Provided information:
(** [weighted_product] on the array [df.iloc[:, 1:].values], which has two
    dimensions also when it has no line: then the loop and the broadcast
    are as usual and every column of the result is empty. *)
Definition weighted_product_values {arithmetic : Arith} `{ArgSort} (n_crit : nat)
    (X : list (list npfloat)) (weights : list npfloat)
    (criteria_type alternatives criteria : list string) : result (list row) :=
  match X with
  | [] =>
      w_wp ← negate_costs 0 criteria_type (normalize_weights weights);
      if decide (n_crit = length w_wp \/ length w_wp = 1%nat \/ n_crit = 1%nat)
      then df_result ← DataFrame alternatives [] []; Ok (sort_values df_result)
      else Raise ValueError
  | _ => weighted_product X weights criteria_type alternatives criteria
  end.

Section Script.
Context {arithmetic : Arith} `{ArgSort}.
Variable float : string -> option npfloat.

(** Lines 97 to 166, the branch of the pressed button; its value is the
    variable [buffer], bound only when the ranking was computed. *)
Definition pressed (uploaded_file : option (option sheet))
    (weights_input criteria_types_input : string) : ui (option (list row)) :=
  match uploaded_file with
  | None => draw (st_error NoFile);; mret None
  | Some file =>
      if decide (~ not_blank weights_input \/ ~ not_blank criteria_types_input)
      then draw (st_error EmptyParameters);; mret None
      else
        df ← match file with
             | None => draw (st_error UnreadableFile);; end_run Stopped
             | Some df => mret df
             end;
        if decide (length (columns df) < 2)%nat
        then draw (st_error TooFewColumns);; end_run Stopped
        else
          let alternatives := (lines df).*1 in
          let criteria := drop 1 (columns df) in
          let X := (lines df).*2 in
          let n_crit := length criteria in
          weights ← match parse_weights float weights_input with
                    | None => draw (st_error BadWeights);; end_run Stopped
                    | Some weights => mret weights
                    end;
          let criteria_type := parse_types criteria_types_input in
          if decide (length weights <> n_crit)
          then draw (st_error (WeightCount (length weights) n_crit));;
               end_run Stopped
          else if decide (length criteria_type <> n_crit)
          then draw (st_error (TypeCount (length criteria_type) n_crit));;
               end_run Stopped
          else
            draw (st_markdown "### Data Alternatif & Kriteria (dari Excel)");;
            draw (st_dataframe_input df);;
            draw (st_markdown "### Informasi Kriteria");;
            draw (st_table_info (zip (zip criteria weights) criteria_type));;
            hasil_wp ← match weighted_product_values n_crit X weights
                               criteria_type alternatives criteria with
                       | Ok t => mret t
                       | Raise e => end_run (EngineError e)
                       end;
            draw (st_markdown
                    "### Hasil Perhitungan & Perangkingan (Metode WP)");;
            draw (st_dataframe_result hasil_wp);;
            mret (Some hasil_wp)
  end.

(** Lines 96 to 177: the branch runs when the button is pressed; the
    download button and the final message follow in every run, and the
    download button reads [buffer]. *)
Definition script (proses : bool) (uploaded_file : option (option sheet))
    (weights_input criteria_types_input : string) : ui unit :=
  buffer ← (if proses
            then pressed uploaded_file weights_input criteria_types_input
            else mret None);
  data ← match buffer with
         | None => end_run NameError
         | Some data => mret data
         end;
  draw (st_download_button data);;
  draw st_success.
End Script.

(** ** Auxiliary definitions for the properties of the code *)

(** The exponents in general: [exponents] for the weights that have a
    label, the normalized weight for the others. *)
Definition exponents_gen `{Arith} (weights : list npfloat) (criteria_type : list string)
    : list npfloat :=
  exponents weights criteria_type
  ++ drop (length criteria_type) (normalize_weights weights).

(** Whether [x ** w_wp] broadcasts, for rows of [m] entries and [k]
    exponents. *)
Definition broadcasts (m k : nat) : Prop := m = k \/ k = 1%nat \/ m = 1%nat.

(** Some label beyond the weights normalizes to cost. *)
Definition cost_beyond (weights : list npfloat) (criteria_type : list string)
    : Prop :=
  Exists (fun t => is_cost t = true) (drop (length weights) criteria_type).

(** The raw score of one row, NaN standing in where the broadcast
    raises. *)
Definition row_score `{Arith} (e x : list npfloat) : npfloat :=
  match pow_broadcast x e with
  | Ok p => np_prod p
  | Raise _ => NaN
  end.

(** A text without comma. *)
Fixpoint no_comma (s : string) : bool :=
  match s with
  | EmptyString => true
  | String c s' => negb (Ascii.eqb c ",") && no_comma s'
  end.

(** The scenario as the lines of a sheet. *)
Definition scenario_lines : list (string * list npfloat) :=
  [("A"%string, [Fin 80; Fin 70]); ("B"%string, [Fin 60; Fin 90])].

(** A reading of the text "1" only, and a sheet of one line and one
    criterion. *)
Definition float_one (s : string) : option npfloat :=
  if decide (s = "1"%string) then Some (Fin 1) else None.

Definition one_line_sheet : sheet :=
  Sheet ["Alternatif"%string; "C1"%string] [("A"%string, [Fin 5])].

(** ** Properties of the order *)

Lemma np_le_total (x y : npfloat) : np_le x y \/ np_le y x.
Proof.
  unfold np_le, np_less.
  destruct x as [a| | |], y as [b| | |]; simpl; try tauto.
  destruct (Rle_dec a b); [left | right]; intros [?|[? ?]]; tauto || lra.
Qed.

Lemma np_le_trans (x y z : npfloat) : np_le x y -> np_le y z -> np_le x z.
Proof.
  unfold np_le, np_less.
  destruct x as [a| | |], y as [b| | |], z as [c| | |]; simpl; try tauto.
  intros Hab Hbc [Hca|[? ?]]; [|tauto].
  assert (a <= b) by (apply Rnot_lt_le; tauto).
  assert (b <= c) by (apply Rnot_lt_le; tauto).
  lra.
Qed.

Lemma np_less_le (x y : npfloat) : np_less x y -> np_le x y.
Proof.
  unfold np_le, np_less.
  destruct x as [a| | |], y as [b| | |]; simpl; try tauto.
  intros [?|[? ?]] [?|[? ?]]; tauto || lra.
Qed.

Lemma np_le_fin (a b : R) : np_le (Fin a) (Fin b) <-> a <= b.
Proof.
  unfold np_le, np_less; simpl. split.
  - intros Hn. apply Rnot_lt_le. tauto.
  - intros Hle [?|[? ?]]; tauto || lra.
Qed.

(** ** The insertion sorts meet the contract *)

Lemma insert_index_perm ties_first a i l :
  insert_index ties_first a i l ≡ₚ i :: l.
Proof.
  induction l as [|e l IH]; simpl; [done|].
  destruct (goes_before ties_first a i e); [done|].
  rewrite IH. apply Permutation_swap.
Qed.

Lemma insertion_argsort_perm ties_first a :
  insertion_argsort ties_first a ≡ₚ seq 0 (length a).
Proof.
  unfold insertion_argsort.
  induction (seq 0 (length a)) as [|i l IH]; simpl; [done|].
  by rewrite insert_index_perm, IH.
Qed.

Work task:
Copy every record above exactly as it appears.

Exercise solution:
(** [weighted_product] on the array [df.iloc[:, 1:].values], which has two
    dimensions also when it has no line: then the loop and the broadcast
    are as usual and every column of the result is empty. *)
Definition weighted_product_values {arithmetic : Arith} `{ArgSort} (n_crit : nat)
    (X : list (list npfloat)) (weights : list npfloat)
    (criteria_type alternatives criteria : list string) : result (list row) :=
  match X with
  | [] =>
      w_wp ← negate_costs 0 criteria_type (normalize_weights weights);
      if decide (n_crit = length w_wp \/ length w_wp = 1%nat \/ n_crit = 1%nat)
      then df_result ← DataFrame alternatives [] []; Ok (sort_values df_result)
      else Raise ValueError
  | _ => weighted_product X weights criteria_type alternatives criteria
  end.

Section Script.
Context {arithmetic : Arith} `{ArgSort}.
Variable float : string -> option npfloat.

(** Lines 97 to 166, the branch of the pressed button; its value is the
    variable [buffer], bound only when the ranking was computed. *)
Definition pressed (uploaded_file : option (option sheet))
    (weights_input criteria_types_input : string) : ui (option (list row)) :=
  match uploaded_file with
  | None => draw (st_error NoFile);; mret None
  | Some file =>
      if decide (~ not_blank weights_input \/ ~ not_blank criteria_types_input)
      then draw (st_error EmptyParameters);; mret None
      else
        df ← match file with
             | None => draw (st_error UnreadableFile);; end_run Stopped
             | Some df => mret df
             end;
        if decide (length (columns df) < 2)%nat
        then draw (st_error TooFewColumns);; end_run Stopped
        else
          let alternatives := (lines df).*1 in
          let criteria := drop 1 (columns df) in
          let X := (lines df).*2 in
          let n_crit := length criteria in
          weights ← match parse_weights float weights_input with
                    | None => draw (st_error BadWeights);; end_run Stopped
                    | Some weights => mret weights
                    end;
          let criteria_type := parse_types criteria_types_input in
          if decide (length weights <> n_crit)
          then draw (st_error (WeightCount (length weights) n_crit));;
               end_run Stopped
          else if decide (length criteria_type <> n_crit)
          then draw (st_error (TypeCount (length criteria_type) n_crit));;
               end_run Stopped
          else
            draw (st_markdown "### Data Alternatif & Kriteria (dari Excel)");;
            draw (st_dataframe_input df);;
            draw (st_markdown "### Informasi Kriteria");;
            draw (st_table_info (zip (zip criteria weights) criteria_type));;
            hasil_wp ← match weighted_product_values n_crit X weights
                               criteria_type alternatives criteria with
                       | Ok t => mret t
                       | Raise e => end_run (EngineError e)
                       end;
            draw (st_markdown
                    "### Hasil Perhitungan & Perangkingan (Metode WP)");;
            draw (st_dataframe_result hasil_wp);;
            mret (Some hasil_wp)
  end.

(** Lines 96 to 177: the branch runs when the button is pressed; the
    download button and the final message follow in every run, and the
    download button reads [buffer]. *)
Definition script (proses : bool) (uploaded_file : option (option sheet))
    (weights_input criteria_types_input : string) : ui unit :=
  buffer ← (if proses
            then pressed uploaded_file weights_input criteria_types_input
            else mret None);
  data ← match buffer with
         | None => end_run NameError
         | Some data => mret data
         end;
  draw (st_download_button data);;
  draw st_success.
End Script.

(** ** Auxiliary definitions for the properties of the code *)

(** The exponents in general: [exponents] for the weights that have a
    label, the normalized weight for the others. *)
Definition exponents_gen `{Arith} (weights : list npfloat) (criteria_type : list string)
    : list npfloat :=
  exponents weights criteria_type
  ++ drop (length criteria_type) (normalize_weights weights).

(** Whether [x ** w_wp] broadcasts, for rows of [m] entries and [k]
    exponents. *)
Definition broadcasts (m k : nat) : Prop := m = k \/ k = 1%nat \/ m = 1%nat.

(** Some label beyond the weights normalizes to cost. *)
Definition cost_beyond (weights : list npfloat) (criteria_type : list string)
    : Prop :=
  Exists (fun t => is_cost t = true) (drop (length weights) criteria_type).

(** The raw score of one row, NaN standing in where the broadcast
    raises. *)
Definition row_score `{Arith} (e x : list npfloat) : npfloat :=
  match pow_broadcast x e with
  | Ok p => np_prod p
  | Raise _ => NaN
  end.

(** A text without comma. *)
Fixpoint no_comma (s : string) : bool :=
  match s with
  | EmptyString => true
  | String c s' => negb (Ascii.eqb c ",") && no_comma s'
  end.

(** The scenario as the lines of a sheet. *)
Definition scenario_lines : list (string * list npfloat) :=
  [("A"%string, [Fin 80; Fin 70]); ("B"%string, [Fin 60; Fin 90])].

(** A reading of the text "1" only, and a sheet of one line and one
    criterion. *)
Definition float_one (s : string) : option npfloat :=
  if decide (s = "1"%string) then Some (Fin 1) else None.

Definition one_line_sheet : sheet :=
  Sheet ["Alternatif"%string; "C1"%string] [("A"%string, [Fin 5])].

(** ** Properties of the order *)

Lemma np_le_total (x y : npfloat) : np_le x y \/ np_le y x.
Proof.
  unfold np_le, np_less.
  destruct x as [a| | |], y as [b| | |]; simpl; try tauto.
  destruct (Rle_dec a b); [left | right]; intros [?|[? ?]]; tauto || lra.
Qed.

Lemma np_le_trans (x y z : npfloat) : np_le x y -> np_le y z -> np_le x z.
Proof.
  unfold np_le, np_less.
  destruct x as [a| | |], y as [b| | |], z as [c| | |]; simpl; try tauto.
  intros Hab Hbc [Hca|[? ?]]; [|tauto].
  assert (a <= b) by (apply Rnot_lt_le; tauto).
  assert (b <= c) by (apply Rnot_lt_le; tauto).
  lra.
Qed.

Lemma np_less_le (x y : npfloat) : np_less x y -> np_le x y.
Proof.
  unfold np_le, np_less.
  destruct x as [a| | |], y as [b| | |]; simpl; try tauto.
  intros [?|[? ?]] [?|[? ?]]; tauto || lra.
Qed.

Lemma np_le_fin (a b : R) : np_le (Fin a) (Fin b) <-> a <= b.
Proof.
  unfold np_le, np_less; simpl. split.
  - intros Hn. apply Rnot_lt_le. tauto.
  - intros Hle [?|[? ?]]; tauto || lra.
Qed.

(** ** The insertion sorts meet the contract *)

Lemma insert_index_perm ties_first a i l :
  insert_index ties_first a i l ≡ₚ i :: l.
Proof.
  induction l as [|e l IH]; simpl; [done|].
  destruct (goes_before ties_first a i e); [done|].
  rewrite IH. apply Permutation_swap.
Qed.

Lemma insertion_argsort_perm ties_first a :
  insertion_argsort ties_first a ≡ₚ seq 0 (length a).
Proof.
  unfold insertion_argsort.
  induction (seq 0 (length a)) as [|i l IH]; simpl; [done|].
  by rewrite insert_index_perm, IH.
Qed.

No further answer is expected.